= Red Richardson =

English stand-up comedian

Red Richardson is an English stand-up comedian, actor and podcaster.

==Early life==
Richardson was born in Camberwell, London and attended Lyndhurst Primary School. He then moved to Devon at the age of ten where he attended King Edward VI Community College.

Richardson has explained on stage that 'Red' is not a stage name but a consequence of his parents watching Clint Eastwood in For a Few Dollars More shortly after his birth.
==Career==
===Stand up===
Red performed his first stand up gig in 2014 and rapidly rose up the ranks of the UK comedy circuit. In 2015 he was a finalist in the prestigious So You Think You're Funny? competition. Richardson made his Edinburgh Fringe Festival one-man show debut in 2018 with the show Seeing Red, which he described as largely autobiographical and about growing up in a small “hippy town”.

Richardson returned to the Edinburgh Festival with his show Shots Fired in 2022. The show, in part, detailed his involvement in the 2017 Oxford Circus panic. In 2023 he started putting out his 'Stay Toxic' sketches on Instagram which in under a year gained 100 million views; by late 2025 the sketches had exceeded 200 million views. His Instagram success saw him perform a US tour in June 2024, and embark on his debut UK tour in September 2024. In December 2025, Richardson was named one of twenty stand-up comedians to watch in 2026 by the trade publication Deadline. In April 2026, he made his debut on the American talk show The Tonight Show Starring Jimmy Fallon, performing a stand-up set.

===Podcast===
In February 2021, Richardson launched comedy news podcast Laughable with Jayde Adams and Garrett Millerick. It was described by Sarah Keyworth in The Guardian as “great comedy minds telling bizarre tales, sprinkled with just the right amount of sweary bickering”. In December 2021, he started co-hosting comedy-history podcast The Year Is alongside Bobby Mair.

===Acting===
Richardson has said in interviews and on stage that as a child he auditioned for the role of Harry Potter, reaching far enough along in the process to be included in one-on-one auditions with Harry Potter and the Philosopher's Stone director Chris Columbus, with the role ultimately going to Daniel Radcliffe.

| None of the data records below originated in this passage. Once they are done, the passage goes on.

Lemma handle_builtin_ok zmq_send index parts n :
  conns_ok (tables n) → (index < length (connections (tables n)))%nat → routed (tables n) index parts →
  ∃ b n' effs, proxy_handle_builtin zmq_send index parts n = Ok (b, n', effs) ∧ conns_ok (tables n').
Proof.
  intros Hok Hi Hr. unfold proxy_handle_builtin. destruct (lookup_lt_is_Some_2 _ _ Hi) as [sock Es]. rewrite Es.
  cbv zeta. set (inc := match sock_type sock with router => 1%nat | dealer => 0%nat end).
  destruct (parts !! inc) as [cmd|] eqn:Ecmd; [|by eexists _, _, _].
  assert (∀ tag success data, conns_ok (tables (answer_request tag success data n).1)) as Hans by (intros; by rewrite answer_request_tables).
  destruct (bytes_eqb cmd (B "REPLY")).
  { destruct (parts !! (1 + inc)%nat) as [tag|]; [|by eexists _, _, _].
    specialize (Hans tag true (drop (2 + inc) parts)). destruct (answer_request _ _ _ _) as [n' effs]. by eexists _, _, _. }
  destruct (bytes_eqb cmd (B "HI")).
  { destruct (inc =? 0)%nat eqn:Einc; [by eexists _, _, _|]. unfold send_routed_message.
    assert (inc = 1%nat) as E1 by (subst inc; by destruct (sock_type sock)). rewrite E1 in Ecmd.
    destruct parts as [|rt rest]; [done|]. cbn [lookup list_lookup default].
    assert (sock_type sock = router) as Ert by (subst inc; by destruct (sock_type sock)).
    specialize (Hr sock Es Ert). cbn in Hr. cbn [from_option Datatypes.id].
    rewrite bool_decide_eq_false_2 by (by intros ->). cbn [mbind outcome_bind].
    destruct (send_message_parts _ _ _ _) as [res i]. by eexists _, _, _. }
  destruct (bytes_eqb cmd (B "HELLO")).
  { destruct (inc =? 1)%nat; [by eexists _, _, _|]. destruct (handle_hello_ok index n Hok Hi) as (n' & effs & -> & Hok' & _).
    cbn. by eexists _, _, _. }
  destruct (bytes_eqb cmd (B "BYE")).
  { destruct (inc =? 0)%nat; [|by eexists _, _, _]. destruct (close_connection_ok index (linger_ms 0) (tables n) Hok Hi) as (cs' & -> & Hok' & _).
    cbn. by eexists _, _, _. }
  destruct (is_error_response cmd); [|by eexists _, _, _].
  destruct (_ && _); [by eexists _, _, _|]. destruct (_ && _); [|by eexists _, _, _].
  specialize (Hans (default [] (parts !! (2 + inc)%nat)) false [cmd]).
  destruct (answer_request _ _ _ _) as [n' effs]. by eexists _, _, _.
Qed.

(** ** Cleanup *)
Definition connects_in_time (now : Z) (cs : conns) : Prop := Forall (λ pc, now <= pc_timeout pc) (pending_connects cs).

Lemma close_in_time now index l cs cs' :
  proxy_close_connection index l cs = Ok cs' → connects_in_time now cs → connects_in_time now cs'.
Proof.
  unfold proxy_close_connection. destruct (negb _); [done|]. destruct (negb _); [done|]. intros [= <-] H. unfold connects_in_time in *. cbn.
  rewrite Forall_forall in *. intros pc (x & j & Hx & _ & ->)%elem_of_update. cbn. by apply H.
Qed.

Lemma expire_in_time now t fuel pre post cs cs' :
  expire_idle t fuel pre post cs = Ok cs' → connects_in_time now cs → connects_in_time now cs'.
Proof.
  revert pre post cs. induction fuel as [|fuel IH]; intros pre post cs; cbn [expire_idle]; [done|].
  destruct post as [|p post]; [by intros [= <-]|]. destruct (_ && _); [|apply IH]. cbv zeta. destruct (existsb _ _); [done|].
  intros H Ht. apply outcome_bind_Ok_inv in H as (cs1 & E1 & E2). eapply IH; [exact E2|]. by eapply close_in_time.
Qed.

Lemma time_out_connects_ok now pcs : Forall (λ pc, now <= pc_timeout pc) pcs → time_out_connects now pcs = Ok tt.
Proof. induction 1 as [|pc pcs H Hs IH]; cbn; [done|]. by destruct (_ <? _) eqn:E; [lia|]. Qed.

Lemma conn_cleanup_ok now n :
  conns_ok (tables n) → connects_in_time now (tables n) →
  ∃ cs', proxy_expire_idle_peers now (tables n) = Ok cs' ∧ conns_ok cs' ∧
    proxy_conn_cleanup now n = Ok (time_out_requests now (with_tables cs' n)).
Proof.
  intros Hok Ht. unfold proxy_conn_cleanup, proxy_expire_idle_peers.
  destruct (expire_idle_ok now (S (length (peers (tables n)))) [] (peers (tables n)) (tables n) Hok eq_refl)
    as (cs' & E & Hok' & _); [lia|]. exists cs'. rewrite E. cbn [mbind outcome_bind]. split_and!; [done|done|].
  rewrite time_out_connects_ok; [done|]. exact (expire_in_time _ _ _ _ _ _ _ E Ht).
Qed.

(** ** Steps *)
Definition net_enabled (e : env) (i : net_input) (n : net) : Prop :=
  match i with
  | ni_send a => (∃ parts, send_args_ok a parts) ∧ (sn (sa_conn a) = true → sa_incoming a = false)
  | ni_reply _ send => ∃ parts, send = encode_parts parts ∧ Forall size_ok parts
  | ni_message index parts => (index < length (connections (tables n)))%nat ∧ routed (tables n) index parts
  | ni_cleanup => connects_in_time (env_now e) (tables n)
  | ni_connect_sn a => is_Some (cs_keep_alive a) ∧ key_size (cs_pubkey a)
  | ni_connect_remote a =>
      is_Some (auth_of_val (cr_auth_level a)) ∧ cr_conn_id a ≠ -1 ∧ cr_remote a ≠ [] ∧
      ∀ s num, env_send e 0 s (B "HI") false ≠ send_error num
  | ni_disconnect _ _ | ni_set_sns _ | ni_update_sns _ _ => True
  end.

Lemma net_step_ok e i n :
  conns_ok (tables n) → net_enabled e i n → ∃ n' effs, net_step e i n = Ok (n', effs) ∧ conns_ok (tables n').
Proof.
  intros Hok He. destruct i as [a|c send|index parts| |a|a|c|pubkeys|added removed]; cbn [net_step net_enabled] in *.
  - destruct He as [[parts Ha] Hinc].
    destruct (proxy_send_ok (env_send e) (env_lookup e) (env_connect e) a parts (env_now e) n Hok Ha Hinc) as (n' & effs & E & H & _). eauto.
  - destruct He as (parts & -> & Hps). destruct (proxy_reply_ok (env_send e) c parts n Hok Hps) as (n' & effs & E & H & _). eauto.
  - destruct He as [Hi Hr]. destruct (handle_builtin_ok (env_send e) index parts n Hok Hi Hr) as (b & n' & effs & -> & H). cbn. eauto.
  - destruct (conn_cleanup_ok (env_now e) n Hok He) as (cs' & _ & H & E). rewrite E. eauto.
  - destruct He as [[ka Eka] Hk]. unfold handle_connect_sn. rewrite Eka.
    destruct (connect_sn_cases (env_lookup e) (env_connect e) (cs_pubkey a) (cs_hint a) (cs_optional a) (cs_incoming a) (cs_outgoing a)
      ka (env_now e) (tables n) Hk) as (res & cs' & -> & Hc). cbn. eexists _, _. split; [done|].
    destruct Hc as [Hc|[Hc|[_ ->]]]; [by eapply connect_reuses_ok|by eapply connect_opens_ok|done].
  - destruct He as ([l El] & Hid & Hr & Hhi). unfold handle_connect_remote. rewrite El.
    destruct (proxy_connect_remote_ok (env_connect e) (cr_conn_id a) (cr_remote a) (cr_pubkey a) l (default 0%nat (cr_connect a))
      (default 0%nat (cr_failure a)) (cr_timeout a) (env_now e) (tables n) Hok Hid Hr) as (ok & cs' & -> & Hok'). cbn [mbind outcome_bind].
    destruct ok; [|eauto]. unfold send_direct_message. cbn [send_message_parts]. cbv zeta. rewrite bool_decide_eq_true_2 by done. cbn [negb].
    specialize (Hhi (mkSocket (next_socket (tables n)) dealer)). destruct (env_send e 0 _ _ _) eqn:E; cbn; [eauto|eauto|by destruct (Hhi num)].
  - unfold handle_disconnect. destruct (proxy_disconnect_ok c (linger_ms linger) (tables n) Hok) as (cs' & -> & Hok'). cbn. eauto.
  - destruct (set_active_sns_ok pubkeys (tables n) Hok) as (cs' & -> & Hok' & _). cbn. eauto.
  - destruct (update_active_sns_ok added removed (tables n) Hok) as (cs' & -> & Hok' & _). cbn. eauto.
Qed.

Richardson has appeared in advertising campaigns for Dr. Squatch grooming products and the 32Red online casino.

==Personal life==
Richardson is the son of director and screenwriter Peter Richardson. In his teenage years when he lived in Devon, Richardson's family's neighbours included comedian Rik Mayall, who was a family friend.

In 2021, Richardson married Rosie Mayall, Rik's daughter. They live in London, where she works as a manager at a Soho restaurant.